Worked example: Jane on standard rate vs FRS
Jane's annual figures: Gross turnover (VAT-inclusive) £114,000 (i.e. £95,000 net + £19,000 VAT). She buys only software subscriptions: £600/year + £120 VAT.
Standard VAT accounting:
- Output VAT: £19,000
- Input VAT reclaimed: £120
- Net payable to HMRC: £18,880
Flat Rate Scheme (IT consultancy at 14.5%):
- FRS payment: £114,000 × 14.5% = £16,530
- FRS saving vs standard: £18,880 − £16,530 = £2,350 benefit
But Jane's goods costs (£600) are less than 2% of her gross turnover (£114,000 × 2% = £2,280), making her a limited cost trader at 16.5%:
- Limited cost trader FRS: £114,000 × 16.5% = £18,810
- Saving vs standard: £18,880 − £18,810 = only £70
For Jane, the FRS offers minimal benefit due to the limited cost trader rule. Standard VAT accounting with input VAT reclaim is broadly equivalent.
Annual Accounting Scheme
The Annual Accounting Scheme lets businesses with a taxable turnover up to £1.35 million submit just one VAT return per year rather than four. You make advance payments throughout the year — either nine monthly instalments of 10% of your previous year's VAT liability, or three quarterly instalments of 25%. A balancing payment (or repayment) is made when the annual return is filed. This scheme reduces the admin burden significantly and helps cash flow planning, but it can mean you hold money for HMRC longer if your business grows, and you cannot request repayments until the annual return is filed.
Cash Accounting Scheme
Under the Cash Accounting Scheme (available up to £1.35 million turnover), you account for VAT based on cash received from customers and cash paid to suppliers — not on invoice dates. This means you avoid paying VAT to HMRC before your customers have paid you, and you automatically get bad debt relief if a customer never pays. The trade-off: you can only reclaim input VAT when you have actually paid your suppliers, which can delay reclaiming VAT on large purchases. Cash accounting is particularly useful for businesses that give extended payment terms to customers.

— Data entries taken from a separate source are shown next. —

Lemma land_word_l w x y : (0 ≤ w)%Z → word w x → word w (Z.land x y).
Proof.
  intros Hw Hx. apply bits_word; [done|apply Z.land_nonneg; left; apply Hx|].
  intros i Hi. by rewrite Z.land_spec, (word_bits w x i).
Qed.

Lemma lor_word w x y : (0 ≤ w)%Z → word w x → word w y → word w (Z.lor x y).
Proof.
  intros Hw Hx Hy. apply bits_word; [done|apply Z.lor_nonneg; split; [apply Hx|apply Hy]|].
  intros i Hi. by rewrite Z.lor_spec, (word_bits w x i), (word_bits w y i).
Qed.

Lemma wshl_word x n : word 64 (wshl x n).
Proof. by apply wrap_word. Qed.

Lemma wadd_word x y : word 64 (wadd x y).
Proof. by apply wrap_word. Qed.

Lemma wsub_word x y : word 64 (wsub x y).
Proof. by apply wrap_word. Qed.

#[export] Hint Resolve wrap_word wnot_word land_word_l lor_word wshl_word
  wadd_word wsub_word : nova.

Lemma wadd_small x y : (0 ≤ x + y < 2 ^ 64)%Z → wadd x y = (x + y)%Z.
Proof. intros. by apply wrap_small. Qed.

Lemma wsub_small x y : (0 ≤ x - y < 2 ^ 64)%Z → wsub x y = (x - y)%Z.
Proof. intros. by apply wrap_small. Qed.

Lemma wshl_small x n :
  (0 ≤ n)%Z → (0 ≤ x * 2 ^ n < 2 ^ 64)%Z → wshl x n = (x * 2 ^ n)%Z.
Proof. intros. unfold wshl. rewrite Z.shiftl_mul_pow2 by lia. by apply wrap_small. Qed.

Lemma wshl_1 n : (0 ≤ n < 64)%Z → wshl 1 n = (2 ^ n)%Z.
Proof.
  intros. rewrite wshl_small; [lia|lia|].
  split; [lia|]. rewrite Z.mul_1_l. apply Z.pow_lt_mono_r; lia.
Qed.

Lemma wshl_bits x n i :
  (0 ≤ n)%Z → (0 ≤ i)%Z → Z.testbit (wshl x n) i = (i <? 64)%Z && Z.testbit x (i - n).
Proof. intros. unfold wshl. rewrite wrap_bits by lia. by rewrite Z.shiftl_spec by lia. Qed.

(** The test [(x ^ y) >> o == 0], by which the mapping database compares
    addresses, says that both lie in the same aligned block of [2^o]. *)
Lemma lxor_shiftr_eq0 x y o :
  (0 ≤ o)%Z → Z.shiftr (Z.lxor x y) o = 0%Z ↔ (x / 2 ^ o = y / 2 ^ o)%Z.
Proof.
  intros Ho. rewrite <-!Z.shiftr_div_pow2 by done. rewrite Z.shiftr_lxor.
  apply Z.lxor_eq_0_iff.
Qed.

Making Tax Digital for VAT
Since April 2022, MTD for VAT applies to every VAT-registered business without exception. You must:
- Keep VAT records digitally (not on paper spreadsheets unless bridging software is used).
- Submit VAT returns directly from MTD-compatible software to HMRC's API.

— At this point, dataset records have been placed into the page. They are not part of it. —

(** [Bit_alloc::release] returns exactly the given identifier to the pool;
    [INV] and identifiers outside the bitmap are ignored. *)
Theorem release_spec s id :
  wf s → 0 ≤ id →
  wf (release s id) ∧
  (∀ m, 0 ≤ m → in_use (release s id) m =
     in_use s m && negb (bool_decide (m = id ∧ id ≠ INV ∧ id < C))).
Proof using Hparams.
  intros Hs Hid. pose proof Hparams as (HC & HI & HCb). unfold release.
  destruct (Z.eqb_spec id INV) as [->|Hne]; simpl.
  { split; [done|]. intros m Hm. rewrite bool_decide_false by (intros (_ & ? & _); done). by rewrite andb_true_r. }
  destruct (Z.leb_spec C id); simpl.
  { split; [done|]. intros m Hm. rewrite bool_decide_false by lia. by rewrite andb_true_r. }
  pose proof (Z.div_pos id 64). pose proof (Z.mod_pos_bound id 64).
  assert (id / 64 < MAX) by (apply Z.div_lt_upper_bound; lia).
  destruct (lookup_word s (id / 64) Hs) as (w & Hw & Hword); [lia|]. rewrite Hw.
  assert (truthy (Z.land w (wshl 1 (id mod 64))) = Z.testbit w (id mod 64)) as ->.
  { destruct (Z.testbit w (id mod 64)) eqn:Hb.
    - apply truthy_true. intros Hz. apply (f_equal (fun z => Z.testbit z (id mod 64))) in Hz.
      rewrite Z.land_spec, one_shl_bits, Hb, bool_decide_true, Z.bits_0 in Hz by lia. done.
    - apply truthy_false. apply Z.bits_inj'. intros k Hk.
      rewrite Z.land_spec, one_shl_bits, Z.bits_0 by lia.
      case_bool_decide as Hc; [rewrite Hc, Hb; done|by rewrite andb_false_r]. }
  destruct (Z.testbit w (id mod 64)) eqn:Hb.
  - assert (∀ m, 0 ≤ m → bit_at (<[Z.to_nat (id / 64) := (test_clr_bit w (id mod 64)).2]> (bits s)) m
              = if bool_decide (m = id) then false else bit_at (bits s) m) as Hall.
    { intros m Hm. apply (bit_at_insert _ _ w); [lia|lia|done|].
      intros k Hk. simpl. rewrite clr_bit_bits by (done || lia).
      case_bool_decide; [by rewrite andb_false_r|by rewrite andb_true_r]. }
    split.
    + split; simpl.
      * apply words_insert; [apply Hs|]. auto with nova.
      * rewrite length_insert. apply Hs.
      * rewrite Hall by lia. rewrite bool_decide_false by congruence. apply Hs.
      * apply Hs.
    + intros m Hm. unfold in_use. simpl. rewrite Hall by done.
      destruct (decide (m = id)) as [->|].
      * rewrite !bool_decide_true by (done || lia). by rewrite andb_false_r.
      * rewrite !bool_decide_false by (done || intros [? _]; done). by rewrite andb_true_r.
  - split; [done|]. intros m Hm. case_bool_decide as Hc; [|by rewrite andb_true_r].
    destruct Hc as [-> _]. unfold in_use, bit_at. by rewrite Hw, Hb.
Qed.

(** One word of [reserve]: bits [[b, b + bc)] are added. *)
Lemma reserve_word w b bc k :
  word 64 w → 0 ≤ b < 64 → 0 < bc → b + bc ≤ 64 → 0 ≤ k < 64 →
  Z.testbit (if w =? ones64 then w else if 64 <=? bc then ones64
             else (w .| (((1 << bc) - 1) << b))%W) k
  = Z.testbit w k || bool_decide (b ≤ k < b + bc).
Proof.
  intros Hw Hb Hbc Hle Hk. destruct (Z.eqb_spec w ones64) as [->|].
  { rewrite ones64_bits by lia. destruct (Z.ltb_spec k 64); [done|lia]. }
  destruct (Z.leb_spec 64 bc).
  { rewrite ones64_bits by lia. rewrite bool_decide_true by lia.
    destruct (Z.ltb_spec k 64); [by rewrite orb_true_r|lia]. }
  rewrite Z.lor_spec, wshl_bits by lia. rewrite wshl_1 by lia.
  assert (0 < 2 ^ bc < 2 ^ 64) by (split; [apply Z.pow_pos_nonneg; lia|apply Z.pow_lt_mono_r; lia]).
  rewrite wsub_small by lia. destruct (Z.ltb_spec k 64); [|lia]. simpl. f_equal.
  rewrite <-ones_pow2 by lia. destruct (Z.lt_ge_cases k b).
  - rewrite Z.testbit_neg_r by lia. rewrite bool_decide_false; [done|lia].
  - rewrite Z.testbit_ones_nonneg by lia. destruct (Z.ltb_spec (k - b) bc); case_bool_decide; (done || lia).
Qed.

Lemma bit_at_insert_word l i w m :
  0 ≤ i < Z.of_nat (length l) → 0 ≤ m →
  bit_at (<[Z.to_nat i := w]> l) m =
    if bool_decide (m / 64 = i) then Z.testbit w (m mod 64) else bit_at l m.
Proof.
  intros Hi Hm. unfold bit_at. pose proof (Z.div_pos m 64). case_bool_decide as Hc.
  - rewrite Hc, list_lookup_insert_eq by lia. done.
  - rewrite list_lookup_insert_ne by lia. done.
Qed.

Lemma reserve_loop_spec fuel bs i b cnt :
  words bs → Z.of_nat (length bs) = MAX → 0 ≤ i → 0 ≤ b < 64 → 0 ≤ cnt →
  i * 64 + b + cnt ≤ C → cnt + b ≤ (Z.of_nat fuel - 1) * 64 → (0 < fuel)%nat →
  ∃ bs', reserve_loop fuel bs i b cnt = Some bs' ∧ words bs' ∧ length bs' = length bs ∧
    (∀ m, 0 ≤ m → bit_at bs' m =
       bit_at bs m || bool_decide (i * 64 + b ≤ m < i * 64 + b + cnt)).
Proof using Hparams.
  pose proof MAX_pos as HM. pose proof Hparams as (HC & HI & HCb).
  revert bs i b cnt. induction fuel as [|fuel IH]; intros bs i b cnt Hws Hlen Hi Hb Hc Hend Hfuel Hpos; [lia|].
  simpl. destruct (truthy cnt) eqn:Ht; [apply truthy_true in Ht|apply truthy_false in Ht as ->].
  - rewrite (wsub_small 64 b) by lia.
    set (c := if 64 <? cnt then 64 else cnt). set (bc := if 64 - b <? c then 64 - b else c).
    assert (0 < bc ∧ b + bc ≤ 64 ∧ bc ≤ cnt ∧ (bc = cnt ∨ b + bc = 64)) as (Hbc0 & Hbc1 & Hbc2 & Hbc3).
    { subst bc c. zcase; lia. }
    assert (i < MAX) by lia. clearbody bc. clear c. assert (0 < Z.of_nat fuel) by lia.
    destruct (lookup_lt_is_Some_2 bs (Z.to_nat i)) as [w Hw]; [lia|]. rewrite Hw.
    pose proof (words_lookup _ _ _ Hws Hw) as Hword.
    set (w' := if w =? ones64 then w else _).
    assert (word 64 w') as Hword'.
    { subst w'. destruct (w =? ones64); [done|]. destruct (64 <=? bc); auto with nova. }
    rewrite (wadd_small i 1), (wsub_small cnt bc) by lia.
    destruct (IH (<[Z.to_nat i := w']> bs) (i + 1) 0 (cnt - bc)) as (bs' & Hr & Hws' & Hlen' & Hall);
      [by apply words_insert|by rewrite length_insert|lia..|].
    exists bs'. split; [done|]. split; [done|]. rewrite length_insert in Hlen'. split; [done|].
    intros m Hm. rewrite Hall by done. rewrite bit_at_insert_word by lia.
    pose proof (Z.div_mod m 64). pose proof (Z.mod_pos_bound m 64).
    destruct (decide (m / 64 = i)) as [Heq|Hne].
    + rewrite (bool_decide_true (m / 64 = i)) by done. subst w'. rewrite reserve_word by (done || lia).
      assert (bit_at bs m = Z.testbit w (m mod 64)) as ->.
      { unfold bit_at. by rewrite Heq, Hw. }
      rewrite <-orb_assoc. f_equal. rewrite <-bool_decide_or. apply bool_decide_ext. lia.
    + rewrite (bool_decide_false (m / 64 = i)) by done. f_equal. apply bool_decide_ext. lia.
  - exists bs. split_and!; try done. intros m Hm. rewrite bool_decide_false by lia.
    by rewrite orb_false_r.
Qed.

(** [Bit_alloc::reserve] returns for every argument and marks exactly the
    identifiers of the region that lie below [C]. *)
Theorem reserve_spec s start count :
  wf s → 0 ≤ start → word 64 count →
  ∃ s', reserve s start count = Some s' ∧ wf s' ∧
    (∀ m, 0 ≤ m → in_use s' m =
       in_use s m || bool_decide (start ≤ m < Z.min C (start + count))).
Proof using Hparams.
  intros Hs Hst [Hc0 Hc1]. pose proof MAX_pos. pose proof Hparams as (HC & HI & HCb).
  unfold reserve. destruct (Z.leb_spec C start).
  { exists s. split_and!; [done..|]. intros m Hm. rewrite bool_decide_false by lia.
    by rewrite orb_false_r. }
  set (cnt := if C <? (start + _)%W then _ else _).
  assert (cnt = Z.min C (start + count) - start) as Hcnt.
  { subst cnt. rewrite (wadd_small start (if C <? count then C else count)) by (zcase; lia).
    rewrite (wsub_small C start) by lia. zcase; lia. }
  pose proof (Z.div_mod start 64). pose proof (Z.mod_pos_bound start 64).
  pose proof (Z.div_pos start 64).
  destruct (reserve_loop_spec (S (Z.to_nat MAX)) (bits s) (start / 64) (start mod 64) cnt)
    as (bs' & -> & Hws & Hlen & Hall); [apply Hs|apply Hs|lia..|].
  simpl. eexists. split; [done|].
  assert (∀ m, 0 ≤ m → bit_at bs' m = in_use s m ||
            bool_decide (start ≤ m < Z.min C (start + count))) as Hall'.
  { intros m Hm. rewrite Hall by done. unfold in_use. f_equal. apply bool_decide_ext. lia. }
  split; [|done]. split; simpl; [done|rewrite Hlen; apply Hs| |apply Hs].
  rewrite Hall' by lia. unfold in_use. by rewrite (wf_inv _ Hs).
Qed.
End bit_alloc.

Lemma params_ok_128 : params_ok 128 2.
Proof. vm_compute. intuition discriminate. Qed.

Lemma alloc_spec_witness : ∃ r, alloc 128 2 (bit_alloc_new 128 2) = Some r.
Proof.
  destruct (alloc_spec 128 2 params_ok_128 _ (bit_alloc_new_wf 128 2 params_ok_128))
    as [(id & s' & H & _)|[H _]]; eexists; exact H.
Defined.

Lemma release_spec_witness :
  in_use (release 128 2 (bit_alloc_new 128 2) 2) 2 = true.
Proof.
  destruct (release_spec 128 2 params_ok_128 _ 2 (bit_alloc_new_wf 128 2 params_ok_128) ltac:(lia))
    as [_ H].
  rewrite (H 2 ltac:(lia)). reflexivity.
Defined.

Lemma reserve_spec_witness :
  ∃ s', reserve 128 (bit_alloc_new 128 2) 60 100 = Some s' ∧ in_use s' 127 = true.
Proof.
  destruct (reserve_spec 128 2 params_ok_128 _ 60 100 (bit_alloc_new_wf 128 2 params_ok_128)
              ltac:(lia) ltac:(split; lia)) as (s' & Hr & _ & H).
  exists s'. split; [exact Hr|]. rewrite (H 127 ltac:(lia)). reflexivity.
Defined.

- Maintain digital links between source data and return figures — no manual re-keying of totals.
HMRC-recognised MTD software includes Xero, QuickBooks Online, Sage 50/Accounting, FreeAgent, KashFlow and many others. Bridging software exists that reads data from a spreadsheet and submits it digitally — though pure spreadsheet records without bridging are not MTD-compliant. Penalties for MTD non-compliance start at £400 per return submitted outside the MTD rules.

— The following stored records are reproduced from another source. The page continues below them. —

(** Availability of cores: when at least [q] cores are idle, [alloc]
    returns [q], having taken exactly [q] free cores for the calling cell and
    no core from anybody else. *)
Theorem alloc_idle_enough A q cl st :
  core_inv A st → 0 < q ≤ Z.of_nat (length (members (idle_cpus st))) →
  ∃ st', alloc q cl st = Some (q, st') ∧ core_inv A st' ∧ taken cl st q st'.
Proof.
  intros HA Hq. unfold alloc. set (st1 := upd_cip cl (upd_new clear) st).
  assert (same_alloc st st1) as S1.
  { apply upd_cip_same; [|done]. intros p Hp. apply upd_new_wf; [apply clear_wf|done]. }
  assert (core_inv A st1) as HA1 by by eapply same_alloc_inv.
  set (rsv := subtract _ _). assert (cpuset_wf rsv) as Hrsv.
  { pose proof (inv_cips _ _ HA1 cl) as []. by apply subtract_wf. }
  set (I := λ ls : loop_state, ∃ n s, ls = Some (n, s) ∧ 0 ≤ n ≤ q ∧ core_inv A s ∧ taken cl st n s).
  assert (∀ c ls, 0 ≤ c < NUM_CPU → alloc_cond q ls = false → I ls → I (alloc_occupy cl c ls)) as Hstep.
  { intros c ls Hc Hcond (n & s & -> & Hn & Hs & Ht). simpl in Hcond. apply Z.leb_gt in Hcond.
    destruct (occupy_taken A cl c st n s Hc Hs Ht) as (rc & s' & Ho & Hs' & Ht' & _).
    unfold alloc_occupy. cbn [mbind option_bind]. rewrite Ho. cbn [mbind option_bind].
    exists (if rc then n + 1 else n), s'. split_and!; try done; destruct rc; lia. }
  assert (I (Some (0, st1))) as I0 by (exists 0, st1; split_and!; [done|lia|lia|done|by apply taken_0]).
  assert (I (for_each_until (λ _, rsv) (alloc_occupy cl) (alloc_cond q) (Some (0, st1)))) as I1
    by (apply for_each_until_inv; auto).
  destruct I1 as (n1 & st2 & -> & Hn1 & HA2 & Ht2). cbn [mbind option_bind].
  destruct (Z.eqb_spec n1 q) as [->|Hne]; [by exists st2|].
  destruct (for_each_until_removing idle_of (alloc_occupy cl) (alloc_cond q) I) with (st := Some (n1, st2))
    as [I2 Hend].
  - intros ls (n & s & -> & _ & Hs & _). apply (inv_idle_wf _ _ Hs).
  - intros c ls Hc Hcond HI Hb. split; [by apply Hstep|].
    destruct HI as (n & s & -> & Hn & Hs & Ht). intros m Hm.
    destruct (occupy_taken A cl c st n s Hc Hs Ht) as (rc & s' & Ho & _ & _ & Hrt & Hrf).
    unfold alloc_occupy. cbn [mbind option_bind]. rewrite Ho. cbn [mbind option_bind idle_of].
    destruct rc; [by apply Hrt|]. exfalso. apply (Hrf eq_refl). by apply (inv_idle_free _ _ Hs).
  - exists n1, st2. split_and!; (done || lia).
  - destruct I2 as (n2 & st3 & Heq & Hn2 & HA3 & Ht3). rewrite Heq in *. cbn [mbind option_bind].
    assert (n2 = q) as ->.
    { destruct Hend as [Hcond|Hemp]; [simpl in Hcond; apply Z.leb_le in Hcond; lia|].
      simpl in Hemp. apply (taken_idle_count _ _ _ _ Ht3) in Hemp. lia. }
    rewrite Z.eqb_refl. by exists st3.
Qed.

(** ** Who may lose and gain cores *)

Lemma to_cell_or_owner_closed cl :
  (∀ own x, to_cell_or_owner cl own x x) ∧
  (∀ own x y z, to_cell_or_owner cl own x y → to_cell_or_owner cl own y z → to_cell_or_owner cl own x z) ∧
  (∀ own x, own ≠ None → to_cell_or_owner cl own x own) ∧
  (∀ own, to_cell_or_owner cl own None (Some cl)).
Proof.
  unfold to_cell_or_owner. split_and!; [tauto| |tauto|tauto].
  intros own x y z [->|[[-> ->]|[? ->]]] [->|[[? ->]|[? ->]]]; intuition congruence.
Qed.

(** C19: Allocation respects the holders: a call of [alloc] for [q] cores
    counts at most [q] cores, and every core that changes hands either was
    free and goes to the caller, or goes to the cell it is reserved for. *)
Theorem alloc_respects_holders A q cl n st st' :
  (∀ c s, pause c s = s) → core_inv A st → 0 ≤ q → alloc q cl st = Some (n, st') →
  0 ≤ n ≤ q ∧ core_inv A st' ∧
  ∀ c, owner (resources st' c) = owner (resources st c) ∧
       to_cell_or_owner cl (owner (resources st c)) (current (resources st c)) (current (resources st' c)).
Proof.
  intros Hpause HA Hq Ha. destruct (to_cell_or_owner_closed cl) as (C1 & C2 & C3 & C4).
  eapply (alloc_evolves (to_cell_or_owner cl)) in Ha as [He Hn]; [|done|done|done| |done|done|by exists A].
  - split; [done|]. split; [by apply (ev_inv _ _ _ He)|].
    intros c. split; [apply (ev_owner _ _ _ He)|apply (ev_hold _ _ _ He)].
  - intros c s. rewrite Hpause. by apply same_evolves.
Qed.

(** C28: The yield protocol: when the owner reclaims a core from a borrower that
    has workers on it and no request is pending, the request is filed in the
    borrower's info page and counts as success while the borrower keeps the
    core; when the borrower then releases the core, it goes to the owner and
    does not become idle. *)
Theorem yield_request_honoured A c own b w l st :
  core_inv A st → 0 ≤ c < NUM_CPU →
  owner (resources st c) = Some own → current (resources st c) = Some b → own ≠ b →
  workers (cells st b) c = w :: l → yield_flag (c_cip (cells st b)) c = 0 →
  ∃ st1, reclaim c st = Some (true, st1) ∧ core_inv A st1 ∧ resources st1 = resources st ∧
    yield_flag (c_cip (cells st1 b)) c = 1 ∧
    ∃ st2, release (Some b) c st1 = Some st2 ∧ core_inv A st2 ∧
      current (resources st2 c) = Some own ∧ bit_at (idle_cpus st2) c = false.
Proof.
  intros HA Hc Ho Hb Hne Hw Hy. unfold reclaim. rewrite Ho. cbn [mbind option_bind].
  set (st0 := upd_cip own (upd_reclaimed (λ s, (set s c).2)) st).
  assert (same_alloc st st0) as S0 by cip_same.
  assert (cells st0 b = cells st b) as Hcb by (unfold st0; simpl; by rewrite fn_lookup_insert_ne).
  unfold occupy, resource_occupy. rewrite (sa_res _ _ S0), Hb. cbn [mbind option_bind].
  rewrite (sa_res _ _ S0), Hb, bool_decide_false by congruence.
  unfold cell_return_core. rewrite Hcb, Hw, Hy. cbn.
  set (st1 := upd_cip b (upd_yield <[c:=1]>) st0).
  assert (same_alloc st0 st1) as S1 by cip_same.
  assert (core_inv A st1) as HA1 by (do 2 (eapply same_alloc_inv; [eassumption|]); done).
  assert (resources st1 = resources st) as Hres1 by (by rewrite (sa_res _ _ S1), (sa_res _ _ S0)).
  assert (yield_flag (c_cip (cells st1 b)) c = 1) as Hy1.
  { unfold st1. simpl. by rewrite fn_lookup_insert; simpl; rewrite fn_lookup_insert. }
  exists st1. split_and!; try done.
  unfold release. rewrite Hres1, Hb, bool_decide_true by done.
  destruct (res_release c st1) as [st2|] eqn:Hrel.
  - exists st2. split; [done|].
    apply res_release_spec in Hrel as (b' & Hb' & Hinv & _ & _ & Hcur); [|done].
    rewrite Hres1, Hb in Hb'. injection Hb' as <-. rewrite Hy1, Hres1, Ho in Hcur.
    pose proof (Hinv _ HA1) as HA2. split_and!; [done|done|].
    apply not_true_is_false. intros Hbit. apply (inv_idle_free _ _ HA2) in Hbit; [|done].
    by rewrite Hcur in Hbit.
  - exfalso. revert Hrel. unfold res_release, res_return_core.
    rewrite Hres1, Hb. cbn [mbind option_bind]. rewrite Hy1. cbn [Z.eqb Pos.eqb].
    change (resources (upd_cip _ _ ?s)) with (resources s).
    rewrite Hres1, Ho. cbn [mbind option_bind]. by case_bool_decide.
Qed.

Deregistration: the £88,000 threshold
You may apply to deregister from VAT if you reasonably believe your taxable turnover in the next 12 months will be below £88,000. The deregistration threshold is intentionally lower than the registration threshold to prevent businesses constantly crossing the line. You must also deregister if you stop making taxable supplies — for instance, if you sell or close the business.
On deregistration, HMRC treats you as having made a deemed supply of all business assets (stock, equipment, vehicles) on which input VAT was claimed. If the notional VAT on those assets exceeds £1,000, you owe output VAT on them. Plan deregistration carefully if you hold significant inventory or capital equipment.